P-hacking and the quest for statistical significance

For many scientists, there is a God, and its name is “p.” The p-value, an indicator of statistical significance, has become something of a benchmark for scientific publication — and it’s destroying the credibility of science.

Say I’m a scientist studying whether or not soccer referees are biased against players with darker skin tones. I’m hypothesizing that such players are disproportionately red-carded, so I’ll analyze my data and run a statistical regression. At the end, I’ll get a p-value: the percentage chance that my results would happen if there’s no bias. A p-value less than 0.05 is the Holy Grail: a less-than-5-percent chance of a given result randomly occurring is considered statistically significant.

This study actually happened. A University of Virginia researcher culled a data set that included more than 140,000 soccer matches and sent it out to 29 different data analytics groups. The results were all across the board: Twenty groups found there was a positive association between darker skin tone and more red cards, ranging from weak to very strong, and nine teams found no relationship at all. From the same data, they all derived different p-values (and conclusions). And that was the point of the study — it was never really about soccer at all.

The lesson here is data values do not speak for themselves. In interpreting research outcomes, scientists must make decisions that are inherently subjective, and that changes the p-value at the end. Most published data have been analyzed just once. That gives researchers the freedom to choose an analytical method that gives the results they want.

“P-hacking” is the process of selecting variables and defining terms to create a significant p-value — and scientists have every incentive to produce statistically significant results. Psychologist Uri Simonsohn analyzed all of the reported p-values in a large set of psychology papers and found that they cluster suspiciously close to 0.05 — what we would expect if scientists shoot for that target in how they choose to do their analysis.

The problem is p-values don’t tell you whether or not your hypothesis is correct or important. They’re just the odds that the outcome happens given certain assumptions. But when they’re used as benchmarks for publication, researchers have strong incentive to artificially create significance by manipulating variables and sample sizes.

Contrived data — or p-hacked data — is a huge problem. A 2005 meta-analysis of science determined it’s more likely for a scientific claim to be false than true. That is to say, more than half of published results can’t be replicated.

That’s staggering. It’s also the result of a system that lavishes rewards on novel results and is much less concerned with replication studies. It’s difficult to convince a researcher to spend his or her hard-earned grant money to prove other peoples’ studies false, when instead they could be p-hacking their way to publication glory.

That’s not to say there isn’t hope.

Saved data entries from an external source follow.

(** * LiteDRAM refresher: timer, sequencer and refresh state machine

    Shallow embedding of [litedram/core/refresher.py].  The source is a Migen
    hardware description: a [Signal] is an unsigned register or wire of a fixed
    number of bits, [self.comb] statements are wires (pure functions of the
    registers and the inputs of the current clock cycle) and [self.sync]
    statements are register updates: every right-hand side and every condition
    reads the values of the current cycle, and the assigned register shows the
    new value from the next cycle on.  Inside one clock domain the statements
    run in program order, so a later assignment to a register overrides an
    earlier one.

    A clock cycle is one step.  A module is a record of its registers, a
    function from registers (and inputs) to each wire, and a function [next]
    that gives the registers of the following cycle. *)

From Stdlib Require Import ZArith List Bool Lia.
Import ListNotations.

Local Open Scope Z_scope.

(** ** The Migen constructs the source uses *)

Module Migen.

(** [log2_int(n, need_pow2=False)]: [(n - 1).bit_length()], and 0 at 0. *)
Definition log2_int (n : Z) : Z := Z.log2_up n.

(** [bits_for(n)]: width of the unsigned signal that holds [n]; a value that
    is not positive gets a sign bit. *)
Definition bits_for (n : Z) : Z :=
  if 0 <? n then log2_int (n + 1) else log2_int (- n) + 1.

(** Width of [Signal(max=m)], whose values range over [0 .. m-1]. *)
Definition bits_for_max (m : Z) : Z := Z.max (bits_for 0) (bits_for (m - 1)).

(** Assignment to an unsigned signal of [w] bits keeps the low [w] bits. *)
Definition trunc (w v : Z) : Z := v mod 2 ^ w.

(** [ResetInserter]: while [reset] is high every register of the wrapped
    module takes its reset value, whatever its [sync] statements say. *)
Definition ResetInserter {S I : Type} (reset_state : S) (next : S -> I -> S)
    (reset : bool) (s : S) (i : I) : S :=
  if reset then reset_state else next s i.

Section Timeline.
Context {R : Type}.

(** Modelled from the spec: an entry of the schedule given to [timeline], an
    offset and the register updates made at it (the spec's ScheduleEntry). *)
Definition event : Type := Z * (R -> R).

(** Modelled from the spec: [lastevent = max([e[0] for e in events])], the
    schedule's final offset. *)
Definition lastevent (events : list event) : Z :=
  fold_right Z.max 0 (map fst events).

(** Modelled from the spec: the width of the elapsed-step counter,
    [Signal(max=lastevent+1)]. *)
Definition counter_bits (events : list event) : Z :=
  bits_for_max (lastevent events + 1).

(** Modelled from the spec: when an entry applies.  The entry at offset 0
    applies in the trigger cycle, [trigger & (counter == 0)]; an entry at
    offset [o] applies when the counter shows [o]. *)
Definition get_cond (trigger : bool) (counter : Z) (e : event) : bool :=
  if fst e =? 0 then trigger && (counter =? 0) else counter =? fst e.

(** Modelled from the spec: the elapsed-step counter advances only while
    triggered and not yet done.  It goes from 0 to 1 on the trigger, counts
    up while it is not 0 and returns to 0 after the last event: by an
    explicit test, unless [lastevent + 1] is a power of two, where the
    increment overflows to 0. *)
Definition counterlogic (events : list event) (trigger : bool) (counter : Z) : Z :=
  let w := counter_bits events in
  let counting :=
    if negb (counter =? 0) then trunc w (counter + 1)
    else if trigger then trunc w 1
    else counter in
  if negb (Z.land (lastevent events) (lastevent events + 1) =? 0) then
    if counter =? lastevent events then trunc w 0 else counting
  else counting.

(** Modelled from the spec: the updates of every entry that applies, in the
    order of the schedule, [If(get_cond(e), *e[1]) for e in events]. *)
Definition run_events (events : list event) (trigger : bool) (counter : Z) (r : R) : R :=
  fold_left (fun acc e => if get_cond trigger counter e then snd e acc else acc)
            events r.

(** Modelled from the spec: [timeline] is imported from [migen.genlib.misc]
    and is not part of [refresher.py].  The spec describes it (design notes)
    as a lookup table of (offset, field-update) pairs evaluated against an
    elapsed-step counter each tick.  The model follows the library function:
    it returns [sync] statements over a fresh [counter] register, the
    conditional updates of [run_events] followed by [counterlogic]; all of
    them read the counter and the trigger of the current cycle. *)
Definition timeline (events : list event) (trigger : bool) (cr : Z * R) : Z * R :=
  (counterlogic events trigger (fst cr), run_events events trigger (fst cr) (snd cr)).

End Timeline.

End Migen.

(** ** RefreshTimer *)

Module RefreshTimer.
Import Migen.
(** Equal timestamps keep the order cache-then-database. *)
Example merge_equal_timestamps :
  _merge_logs [mkLogEntry 5 "b" "2"; mkLogEntry 3 "a" "1"]
              [mkLogEntry 5 "a" "3"; mkLogEntry 5 "b" "2"; mkLogEntry 3 "c" "4"]
  = [mkLogEntry 3 "a" "1"; mkLogEntry 3 "c" "4";
     mkLogEntry 5 "b" "2"; mkLogEntry 5 "a" "3"].
Proof. vm_compute. reflexivity. Qed.

(** A request with one entry older than the cutoff: the trace shows the
    prune before the response and the save after it. *)
Example serve_single_entry :
  w_trace (serve list_db (add_logs (list_cache 10) (SubLogEntry (mkLogEntry 7 "INFO" "x")))
                 empty_world)
  = [EvCacheAddLog (mkLogEntry 7 "INFO" "x");
     EvCachePrune;
     EvPrint (PPrunedLogs [mkLogEntry 7 "INFO" "x"]);
     EvResponse (mkJSONResponse (ContentAdded "Successfully added 1 logs" 1) 201);
     EvDbSaveLogs [mkLogEntry 7 "INFO" "x"]].
Proof. vm_compute. reflexivity. Qed.

Example serve_batch_of_three :
  let logs := [mkLogEntry 30 "INFO" "a"; mkLogEntry 10 "WARN" "b"; mkLogEntry 20 "INFO" "c"] in
  let w := serve list_db (add_logs (list_cache 0) (SubLogList logs)) empty_world in
  added_entries (w_trace w) = logs
  ∧ w_cache w = logs
  ∧ saved_batches (w_trace w) = []
  ∧ EvResponse (mkJSONResponse (ContentAdded "Successfully added 3 logs" 3) 201) ∈ w_trace w.
Proof. vm_compute. repeat split. do 8 right. left. Qed.

(** A cache with room for one entry, given a batch of two: the first is
    added, the second is refused, and the request ends without a response. *)
Example serve_batch_on_full_cache :
  serve list_db
    (add_logs (bounded_cache 1)
       (SubLogList [mkLogEntry 1 "INFO" "a"; mkLogEntry 2 "INFO" "b"]))
    empty_world
  = mkWorld [mkLogEntry 1 "INFO" "a"] [] []
      [EvPrint (PLogEntry (mkLogEntry 1 "INFO" "a"));
       EvCacheAddLog (mkLogEntry 1 "INFO" "a");
       EvPrint (PLogEntry (mkLogEntry 2 "INFO" "b"));
       EvCacheAddLog (mkLogEntry 2 "INFO" "b");
       EvUnhandled (CollaboratorError "cache is full")].
Proof. vm_compute. reflexivity. Qed.

Example get_logs_reversed_range :
  get_logs (list_cache 0) list_db 5 3 empty_world
  = (Ok (mkJSONResponse (ContentLogs []) 200),
     mkWorld [] [] [] [EvCacheGetLogs 5 3; EvDbGetLogs 5 3]).
Proof. vm_compute. reflexivity. Qed.

(** Two objects with the same triple, told apart by a mark: the one from
    the cache list is the one kept. *)
Lemma merge_logs_dedup_witness :
  log_key (true, mkLogEntry 1000 "INFO" "x") = log_key (false, mkLogEntry 1000 "INFO" "x")
  ∧ _merge_logs [(true, mkLogEntry 1000 "INFO" "x")]
                [(false, mkLogEntry 1000 "INFO" "x")]
    = [(true, mkLogEntry 1000 "INFO" "x")].
Proof.
  split; [reflexivity|].
  apply (proj2 (proj2 (merge_logs_dedup (A := bool * LogEntry) [] []))).
  reflexivity.
Defined.

Lemma merge_logs_ordering_witness :
  (0 ≤ 1)%nat
  ∧ _merge_logs [mkLogEntry 1000 "INFO" "x"]
                [mkLogEntry 1000 "INFO" "x"; mkLogEntry 900 "WARN" "y"] !! 0%nat
    = Some (mkLogEntry 900 "WARN" "y")
  ∧ _merge_logs [mkLogEntry 1000 "INFO" "x"]
                [mkLogEntry 1000 "INFO" "x"; mkLogEntry 900 "WARN" "y"] !! 1%nat
    = Some (mkLogEntry 1000 "INFO" "x")
  ∧ timestamp (mkLogEntry 900 "WARN" "y") ≤ timestamp (mkLogEntry 1000 "INFO" "x").
Proof.
  assert (0 ≤ 1)%nat as H01 by lia.
  assert (_merge_logs [mkLogEntry 1000 "INFO" "x"]
            [mkLogEntry 1000 "INFO" "x"; mkLogEntry 900 "WARN" "y"] !! 0%nat
          = Some (mkLogEntry 900 "WARN" "y")) as H0 by (vm_compute; reflexivity).
  assert (_merge_logs [mkLogEntry 1000 "INFO" "x"]
            [mkLogEntry 1000 "INFO" "x"; mkLogEntry 900 "WARN" "y"] !! 1%nat
          = Some (mkLogEntry 1000 "INFO" "x")) as H1 by (vm_compute; reflexivity).
  split; [exact H01|]. split; [exact H0|]. split; [exact H1|].
  exact (proj1 (merge_logs_ordering _ _) 0%nat 1%nat _ _ H01 H0 H1).
Defined.

Lemma merge_logs_same_events_witness :
  mkLogEntry 900 "WARN" "y"
    ∈ _merge_logs [mkLogEntry 1000 "INFO" "x"]
                  [mkLogEntry 1000 "INFO" "x"; mkLogEntry 900 "WARN" "y"]
  ∧ (mkLogEntry 900 "WARN" "y" ∈ [mkLogEntry 1000 "INFO" "x"]
     ∨ mkLogEntry 900 "WARN" "y"
         ∈ [mkLogEntry 1000 "INFO" "x"; mkLogEntry 900 "WARN" "y"]).
Proof.
  assert (mkLogEntry 900 "WARN" "y"
            ∈ _merge_logs [mkLogEntry 1000 "INFO" "x"]
                [mkLogEntry 1000 "INFO" "x"; mkLogEntry 900 "WARN" "y"]) as Hin
    by (vm_compute; left).
  split; [exact Hin|].
  exact (proj2 (merge_logs_same_events _ _) _ Hin).
Defined.

(** A store with the two lists of scenario B at references 1 and 2. *)
Lemma merge_logs_pure_witness :
  let h : gmap loc (list LogEntry) :=
    {[ 1%positive := [mkLogEntry 1000 "INFO" "x"];
       2%positive := [mkLogEntry 1000 "INFO" "x"; mkLogEntry 900 "WARN" "y"] ]} in
  h !! 1%positive = Some [mkLogEntry 1000 "INFO" "x"]
  ∧ h !! 2%positive = Some [mkLogEntry 1000 "INFO" "x"; mkLogEntry 900 "WARN" "y"]
  ∧ ∃ r h',
      _merge_logs_store h 1%positive 2%positive = Some (r, h')
      ∧ h' !! r = Some [mkLogEntry 900 "WARN" "y"; mkLogEntry 1000 "INFO" "x"]
      ∧ h' !! 1%positive = Some [mkLogEntry 1000 "INFO" "x"]
      ∧ h' !! 2%positive = Some [mkLogEntry 1000 "INFO" "x"; mkLogEntry 900 "WARN" "y"].
Proof.
  intros h.
  assert (h !! 1%positive = Some [mkLogEntry 1000 "INFO" "x"]) as H1
    by (vm_compute; reflexivity).
  assert (h !! 2%positive
          = Some [mkLogEntry 1000 "INFO" "x"; mkLogEntry 900 "WARN" "y"]) as H2
    by (vm_compute; reflexivity).
  split; [exact H1|]. split; [exact H2|].
  destruct (proj1 (merge_logs_pure h 1%positive 2%positive _ _ H1 H2))
    as (r & h' & Hrun & _ & Hr & Hc & Hd & _).
  exists r, h'.
  split; [exact Hrun|]. split; [exact Hr|]. split; [exact Hc|exact Hd].
Defined.

(** A cache whose [prune_cache] raises, under a batch of two entries. *)
Lemma prune_failure_contained_witness :
  cache_prune_cache failing_cache
    (cache_after_adds failing_cache
       (submitted (SubLogList [mkLogEntry 1 "INFO" "a"; mkLogEntry 2 "INFO" "b"]))
       (w_cache empty_world))
  = (Raise (CollaboratorError "prune failed"),
     [mkLogEntry 1 "INFO" "a"; mkLogEntry 2 "INFO" "b"])
  ∧ ∃ w' events,
      add_logs failing_cache
        (SubLogList [mkLogEntry 1 "INFO" "a"; mkLogEntry 2 "INFO" "b"]) empty_world
      = (Ok (acknowledgment 2), w')
      ∧ w_cache w' = [mkLogEntry 1 "INFO" "a"; mkLogEntry 2 "INFO" "b"]
      ∧ w_trace (serve list_db
                   (add_logs failing_cache
                      (SubLogList [mkLogEntry 1 "INFO" "a"; mkLogEntry 2 "INFO" "b"]))
                   empty_world)
        = w_trace empty_world ++ events
      ∧ EvPrint (PPruneError (CollaboratorError "prune failed")) ∈ events
      ∧ EvResponse (acknowledgment 2) ∈ events
      ∧ ∀ e', EvUnhandled e' ∉ events.
Proof.
  split; [reflexivity|].
  apply (prune_failure_contained failing_cache list_db
           (SubLogList [mkLogEntry 1 "INFO" "a"; mkLogEntry 2 "INFO" "b"])
           empty_world).
  reflexivity.
Defined.

(** ** Further properties of [_merge_logs] *)
Section MergeMore.
Context `{LogLike A}.
Implicit Types (x y : A) (l p s : list A) (seen : gset LogKey).

(** A list without repeated keys, none of them seen, goes through a loop
    whole. *)
Lemma keep_new_all_new seen l :
  NoDup (log_key <$> l) →
  (∀ x, x ∈ l → log_key x ∉ seen) →
  keep_new seen l = l.
Proof.
  revert seen. induction l as [|x l IH]; intros seen Hnd Hnew; simpl; [done|].
  rewrite fmap_cons in Hnd. apply NoDup_cons in Hnd as [Hx Hnd].
  rewrite bool_decide_eq_true_2 by (apply Hnew; left).
  f_equal. apply IH; [done|].
  intros y Hy [Hin|Hin]%elem_of_union.
  - apply (Hnew y); [by right|done].
  - apply elem_of_singleton in Hin. apply Hx. rewrite <- Hin.
    apply list_elem_of_fmap. eauto.
Qed.

(** A list whose keys were all seen adds nothing. *)
Lemma keep_new_all_seen seen l :
  keys_of l ⊆ seen → keep_new seen l = [].
Proof.
  revert seen. induction l as [|x l IH]; intros seen Hsub; simpl; [done|].
  rewrite keys_of_cons in Hsub.
  rewrite bool_decide_eq_false_2.
  - apply IH. intros k Hk. apply Hsub, elem_of_union. by right.
  - intros Hnot. apply Hnot, Hsub, elem_of_union. left. by apply elem_of_singleton.
Qed.

Lemma insert_by_timestamp_least x l :
  Forall (le_timestamp_rel x) l → insert_by_timestamp x l = x :: l.
Proof.
  destruct l as [|y l]; simpl; [done|].
  intros [Hxy _]%Forall_cons. unfold le_timestamp_rel in Hxy.
  rewrite bool_decide_eq_false_2; [done|lia].
Qed.

(** Sorting a sorted list leaves it as it is. *)
Lemma sort_by_timestamp_sorted_id l :
  StronglySorted le_timestamp_rel l → sort_by_timestamp l = l.
Proof.
  induction 1 as [|x l Hs IH Hx]; simpl; [done|].
  rewrite IH. by apply insert_by_timestamp_least.
Qed.

Lemma merge_logs_keys p s :
  keys_of (_merge_logs p s) = keys_of (p ++ s).
Proof.
  rewrite merge_logs_unfold. unfold keys_of at 1.
  rewrite sort_by_timestamp_perm.
  fold (keys_of (keep_new ∅ (p ++ s))).
  pose proof (keep_new_keys ∅ (p ++ s)) as Hk.
  by rewrite !(left_id_L ∅ (∪)) in Hk.
Qed.

Lemma merge_logs_NoDup_keys p s : NoDup (log_key <$> _merge_logs p s).
Proof. rewrite merge_logs_unfold, sort_by_timestamp_perm. apply keep_new_NoDup. Qed.

Lemma merge_logs_sorted p s : StronglySorted le_timestamp_rel (_merge_logs p s).
Proof. rewrite merge_logs_unfold. apply sort_by_timestamp_sorted. Qed.

Lemma merge_logs_absorb p s :
  keys_of s ⊆ keys_of p → _merge_logs p s = _merge_logs p [].
Proof.
  intros Hsub. rewrite !merge_logs_unfold, app_nil_r, (keep_new_app _ p s).
  rewrite (keep_new_all_seen _ s); [by rewrite app_nil_r|].
  intros k Hk. apply elem_of_union. right. by apply Hsub.
Qed.

Lemma merge_logs_clean p :
  StronglySorted le_timestamp_rel p →
  NoDup (log_key <$> p) →
  _merge_logs p [] = p.
Proof.
  intros Hs Hnd. rewrite merge_logs_unfold, app_nil_r.
  rewrite keep_new_all_new; [by apply sort_by_timestamp_sorted_id|done|].
  intros x _ Hin. by apply not_elem_of_empty in Hin.
Qed.

Lemma merge_logs_nil_l s : _merge_logs [] s = _merge_logs s [].
Proof. by rewrite !merge_logs_unfold, app_nil_r. Qed.
End MergeMore.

The journal of Basic and Applied Social Psychology has decided to do away with p-values entirely in favor of “strong descriptive statistics.” Blogs like Retraction Watch monitor papers redacted due to scientific impropriety and shame disingenuous researchers. “Open-source science” is becoming a real movement.

Statistics are only part of the picture. Every data set tells a story, and scientists have an ethical obligation to interpret it within the boundaries of common sense and integrity. That might mean ditching p-values for good.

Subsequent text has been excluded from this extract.